Stored data
(* ===== verification/DedupVisit.v ===== *)
(** * BTF deduplication: rewriting the fields of all types

    The passes over strings and over type ids visit a field of every type and
    replace its value.  What the callback does to a value and to the state
    is a parameter: [I] is the invariant of the state, [Q] relates the values
    before and after, [pre] is what the values satisfy before. *)

From S2P Require Import Prelude Hashmap StrSet Btf BtfBuild BtfVisit BtfExt Dedup TypeGraph.
From S2P Require Import DedupTypes DedupEquiv DedupPasses DedupRefs.

(** The words [js] of a record were replaced by related ones. *)
Definition rewritten (Q : Z -> Z -> Prop) (js : list Z) (ws ws' : list Z) : Prop :=
  winfo ws' = winfo ws /\ length ws' = length ws /\
  forall j u u', aref ws j = Some u -> aref ws' j = Some u' ->
    (j ∈ js -> Q u u') /\ (j ∉ js -> u' = u).

Lemma rewritten_mono (Q Q' : Z -> Z -> Prop) js ws ws' :
  (forall u u', Q u u' -> Q' u u') -> rewritten Q js ws ws' -> rewritten Q' js ws ws'.
Proof.
  intros HQ (H1 & H2 & H3). split_and!; [done|done|]. intros j u u' Hu Hu'.
  destruct (H3 j u u' Hu Hu') as [Ha Hb]. split; [intros Hj; by apply HQ, Ha|done].
Qed.

(** One more word. *)
Lemma rewritten_cons Q j js ws u v ws' : aref ws j = Some u -> Q u v -> j ∉ js -> j <> 1 ->
  rewritten Q js (<[Z.to_nat j := v]> ws) ws' -> rewritten Q (j :: js) ws ws'.
Proof.
  intros Hu Hq Hj Hj1 (H1 & H2 & H3). pose proof (aref_bounds _ _ _ Hu) as Hb.
  assert (Hset : aset ws j v = Some (<[Z.to_nat j := v]> ws)) by (apply aset_Some; lia).
  rewrite winfo_insert in H1 by lia. rewrite length_insert in H2. split_and!; [done|done|].
  intros k x x' Hx Hx'. destruct (Z.eqb_spec j k) as [<-|Hne].
  - rewrite Hu in Hx. injection Hx as <-. destruct (H3 j v x') as [_ E]; [by eapply aref_aset_eq|done|].
    split; [by rewrite E|]. intros Hn. exfalso. apply Hn. by left.
  - destruct (H3 k x x') as [Ha Hb']; [by rewrite (aref_aset_ne _ _ _ _ _ Hset)|done|]. split.
    + intros [->|Hk]%elem_of_cons; [done|by apply Ha].
    + intros Hn. apply Hb'. intros Hk. apply Hn. by right.
Qed.

(** ** The fields *)

Lemma ref_words_shape ws : rec_wf ws ->
  NoDup (DedupTypes.ref_words (winfo ws)) /\ 1 ∉ DedupTypes.ref_words (winfo ws) /\
  in_rec ws (DedupTypes.ref_words (winfo ws)) /\ type_id_words (winfo ws) = Some (DedupTypes.ref_words (winfo ws)).
Proof.
  intros Hw. split_and!.
  - unfold DedupTypes.ref_words, type_id_words.
    destruct (kind_of _); cbn [default from_option id]; try apply NoDup_nil_2; try apply NoDup_singleton;
      try (by apply elem_words_nodup); try apply elem_words_one. by apply (bool_decide_unpack _).
  - intros H. unfold DedupTypes.ref_words, type_id_words in H.
    destruct (kind_of _); cbn [default from_option id] in H; elem_inv; lia.
  - intros j Hj. apply words_in_rec; [done|]. by right.
  - destruct (rec_length ws Hw) as (_ & Hu & Ho). unfold DedupTypes.ref_words, type_id_words, wkind in *.
    by destruct (kind_of _).
Qed.

Lemma str_words_shape ws : rec_wf ws ->
  NoDup (str_off_words (winfo ws)) /\ 1 ∉ str_off_words (winfo ws) /\ in_rec ws (str_off_words (winfo ws)).
Proof.
  intros Hw. assert (H0 : forall sz n, 0 < sz -> 0 ∉ elem_words sz [0] n).
  { intros sz n Hsz. rewrite elem_words_in. intros (i & f & Hi & ->%list_elem_of_singleton & H). lia. }
  assert (H1 : forall sz n, 0 < sz -> 1 ∉ elem_words sz [0] n).
  { intros sz n Hsz. rewrite elem_words_in. intros (i & f & Hi & ->%list_elem_of_singleton & H). lia. }
  pose proof (rec_length ws Hw) as (Hl & _). pose proof (proj1 (proj2 Hw)) as H3. split_and!.
  - unfold str_off_words. apply NoDup_cons.
    destruct (kind_of _); split; try apply not_elem_of_nil; try apply NoDup_nil_2;
      try (by apply H0); by apply elem_words_nodup.
  - unfold str_off_words. rewrite not_elem_of_cons. split; [done|].
    destruct (kind_of _); try apply not_elem_of_nil; by apply H1.
  - intros j Hj. unfold str_off_words in Hj. apply elem_of_cons in Hj as [->|Hj]; [lia|].
    unfold wkind, wvlen in *. destruct (kind_of (BTF_INFO_KIND (winfo ws))); try (by apply not_elem_of_nil in Hj);
      apply elem_words_in in Hj as (i & f & Hi & ->%list_elem_of_singleton & ->); cbn [kind_words] in Hl; lia.
Qed.

Section Visit.
Context (visit : btf_dedup -> Z -> option (Z * Z * btf_dedup)).
Context (I : btf_dedup -> Prop) (Q : btf_dedup -> Z -> Z -> Prop) (E : Z -> Prop) (pre : Z -> Prop).

Definition later (s s' : btf_dedup) : Prop := forall u u', Q s u u' -> Q s' u u'.

Context (Hvisit : forall s u, I s -> pre u -> exists err u' s', visit s u = Some (err, u', s') /\
  (err < 0 /\ E err \/ err = 0 /\ d_btf s' = d_btf s /\ I s' /\ word_ok u' /\ Q s' u u' /\ later s s')).
Context (HI : forall s b', I s -> frame (d_btf s) b' -> I (with_btf s b')).
Context (HQ : forall s b' u u', Q s u u' <-> Q (with_btf s b') u u').

Lemma visit_words_spec id js : id <> 0 -> NoDup js -> 1 ∉ js -> forall s w ws,
  I s -> trep (d_btf s) w -> rec_of w id = Some ws -> (forall j, j ∈ js -> exists u, aref ws j = Some u /\ pre u) ->
  exists err s', visit_words (dedup_get id) (dedup_put id) visit s js = Some (err, s') /\
    (err < 0 /\ E err \/ err = 0 /\ I s' /\ later s s' /\ frame (d_btf s) (d_btf s') /\
       exists ws', trep (d_btf s') (<[Z.to_nat (id - 1) := ws']> w) /\ rewritten (Q s') js ws ws').
Proof.
  intros Hid. induction js as [|j js IH]; intros Hnd H1 s w ws Hi Hb Hws Hpre; cbn [visit_words].
  { exists 0, s. split; [done|]. right. split; [done|]. split; [done|]. split; [by intros u u'|].
    split; [by eapply frame_refl|]. exists ws. destruct (rec_of_own _ _ _ Hws Hid) as [_ Hl].
    split; [by rewrite list_insert_id|]. split_and!; [done|done|]. intros j u u' Hu Hu'.
    rewrite Hu in Hu'. injection Hu' as <-. split; [by intros ?%not_elem_of_nil|done]. }
  apply NoDup_cons in Hnd as [Hj Hnd]. apply not_elem_of_cons in H1 as [Hj1 H1].
  destruct (Hpre j ltac:(by left)) as (u & Hu & Hpu). change (dedup_get id s j) with (type_word (d_btf s) id j).
  rewrite (type_word_spec (d_btf s) w Hb id ws j u Hws Hu). cbn [mbind option_bind].
  destruct (Hvisit s u Hi Hpu) as (err & v & s1 & -> & Ho). cbn [mbind option_bind].
  destruct Ho as [[Hneg He]|(-> & Ebtf & Hi1 & Hv & Hq & Hl1)].
  { destruct (Z.eqb_spec err 0); [lia|]. cbn [negb]. exists err, s1. split; [done|]. by left. }
  cbn [negb Z.eqb]. change (dedup_put id s1 j v) with (b ← set_type_word (d_btf s1) id j v; Some (with_btf s1 b)). rewrite Ebtf.
  destruct (set_type_word_spec (d_btf s) w id ws j v Hb Hws Hid) as (b' & -> & Hf & Hb').
  { by eapply aref_bounds. } { done. } { done. }
  cbn [mbind option_bind]. set (w1 := <[Z.to_nat (id - 1) := <[Z.to_nat j := v]> ws]> w) in *.
  assert (Hi2 : I (with_btf s1 b')) by (apply HI; [done|by rewrite Ebtf]).
  destruct (rec_of_own _ _ _ Hws Hid) as [Hr _].
  assert (Hset : aset ws j v = Some (<[Z.to_nat j := v]> ws)) by (apply aset_Some; by apply aref_bounds in Hu).
  destruct (IH Hnd H1 (with_btf s1 b') w1 (<[Z.to_nat j := v]> ws) Hi2 Hb') as (err & s' & -> & Ho).
  { unfold w1. rewrite rec_of_insert by lia. by rewrite Z.eqb_refl. }
  { intros k Hk. destruct (Hpre k ltac:(by right)) as (x & Hx & Hpx). exists x. split; [|done].
    rewrite (aref_aset_ne _ _ _ _ _ Hset); [done|by intros ->]. }
  exists err, s'. split; [done|]. destruct Ho as [Ho|(-> & Hi' & Hl & Hf' & ws' & Hb'' & Hrw)]; [by left|right].
  split; [done|]. split; [done|]. split.
  { intros x x' Hx. apply Hl. apply HQ. by apply Hl1. }
  split; [by eapply frame_trans|]. exists ws'. split; [unfold w1 in Hb''; by rewrite list_insert_insert_eq in Hb''|].
  eapply rewritten_cons; [done| |done|done|done]. apply Hl, HQ, Hq.
Qed.

(** *** All types *)

Context (js : Z -> list Z) (w0 : list (list Z)) (s0 : btf_dedup).
Context (Hjs : forall id ws, 1 <= id -> rec_of w0 id = Some ws ->
  NoDup (js (winfo ws)) /\ 1 ∉ js (winfo ws) /\ forall j, j ∈ js (winfo ws) -> exists u, aref ws j = Some u /\ pre u).

(** The types before [cur] are done. *)
Definition visited (cur : Z) (s : btf_dedup) : Prop :=
  I s /\ later s0 s /\ frame (d_btf s0) (d_btf s) /\ exists w, trep (d_btf s) w /\ length w = length w0 /\
    (forall id, cur <= id -> rec_of w id = rec_of w0 id) /\
    (forall id ws, 1 <= id < cur -> rec_of w0 id = Some ws ->
       exists ws', rec_of w id = Some ws' /\ rewritten (Q s) (js (winfo ws)) ws ws').

Lemma visit_type_spec cur s : visited cur s -> 1 <= cur <= Z.of_nat (length w0) ->
  forall ws, rec_of w0 cur = Some ws ->
  exists err s', visit_words (dedup_get cur) (dedup_put cur) visit s (js (winfo ws)) = Some (err, s') /\
    (err < 0 /\ E err \/ err = 0 /\ visited (cur + 1) s').
Proof.
  intros (Hi & Hl0 & Hf0 & w & Hb & Hl & Hrest & Hdone) Hcur ws Hws0.
  assert (Hws : rec_of w cur = Some ws) by (rewrite Hrest; [done|lia]).
  destruct (Hjs cur ws ltac:(lia) Hws0) as (Hnd & H1 & Hpre).
  destruct (visit_words_spec cur _ ltac:(lia) Hnd H1 s w ws Hi Hb Hws Hpre) as (err & s' & -> & Ho).
  exists err, s'. split; [done|]. destruct Ho as [Ho|(-> & Hi' & Hlt & Hf & ws' & Hb' & Hrw)]; [by left|right].
  split; [done|]. split; [done|]. split; [intros u u' Hu; by apply Hlt, Hl0|].
  split; [by eapply frame_trans|]. eexists. split; [exact Hb'|]. split; [by rewrite length_insert|]. split.
  - intros id Hid. rewrite rec_of_insert by lia. destruct (Z.eqb_spec id cur); [lia|]. apply Hrest. lia.
  - intros id wsi Hid Hwi. rewrite rec_of_insert by lia. destruct (Z.eqb_spec id cur) as [->|Hne].
    + rewrite Hws0 in Hwi. injection Hwi as <-. by exists ws'.
    + destruct (Hdone id wsi ltac:(lia) Hwi) as (wsi' & H & Hr). exists wsi'. split; [done|].
      by eapply rewritten_mono.
Qed.

Lemma visit_types_spec f : trep (d_btf s0) w0 -> I s0 ->
  (forall s id ws, frame (d_btf s0) (d_btf s) -> 1 <= id -> rec_of w0 id = Some ws ->
     (exists w, trep (d_btf s) w /\ rec_of w id = Some ws) ->
     f s id = visit_words (dedup_get id) (dedup_put id) visit s (js (winfo ws))) ->
  exists err s', for_own_types f s0 = Some (err, s') /\
    (err < 0 /\ E err \/ err = 0 /\ visited (Z.of_nat (length w0) + 1) s').
Proof.
  intros Hb Hi Hf. unfold for_own_types. rewrite (tr_start _ _ Hb), (tr_nr _ _ Hb).
  destruct (for_types_spec f (fun i s => 1 <= i /\ visited i s) (fun err _ => E err) (Z.of_nat (length w0) + 1))
    with (n := Z.to_nat (Z.of_nat (length w0))) (lo := 1) (s := s0) as (err & s' & -> & Ho).
  - intros s i Hlt [Hge Hv]. destruct (rec_of_Some w0 i) as [ws Hws]; [lia|].
    rewrite (Hf s i ws); [| |done|done|].
    + destruct (visit_type_spec i s Hv ltac:(lia) ws Hws) as (err & s' & -> & Ho). exists err, s'. split; [done|].
      destruct Ho as [[? ?]|[-> Hv']]; [left|right]; (split; [done|]); [done|]. split; [lia|done].
    + by destruct Hv as (_ & _ & ? & _).
    + destruct Hv as (_ & _ & _ & w & Hbw & _ & Hrest & _). exists w. split; [done|]. rewrite Hrest; [done|lia].
  - lia.
  - split; [lia|]. split; [done|]. split; [by intros u u'|]. split; [by eapply frame_refl|]. exists w0. split; [done|].
    split; [done|]. split; [done|]. intros. lia.
  - exists err, s'. split; [done|]. destruct Ho as [[? ?]|(-> & _ & Hv)]; [by left|by right].
Qed.
End Visit.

Instructions for the task: Looking at the entries above, can you reproduce exactly the lines from the one that holds "intros Hb Hi" through the one that holds "- intros s i", and only those?

Result of this exercise:
  intros Hb Hi Hf. unfold for_own_types. rewrite (tr_start _ _ Hb), (tr_nr _ _ Hb).
  destruct (for_types_spec f (fun i s => 1 <= i /\ visited i s) (fun err _ => E err) (Z.of_nat (length w0) + 1))
    with (n := Z.to_nat (Z.of_nat (length w0))) (lo := 1) (s := s0) as (err & s' & -> & Ho).
  - intros s i Hlt [Hge Hv]. destruct (rec_of_Some w0 i) as [ws Hws]; [lia|].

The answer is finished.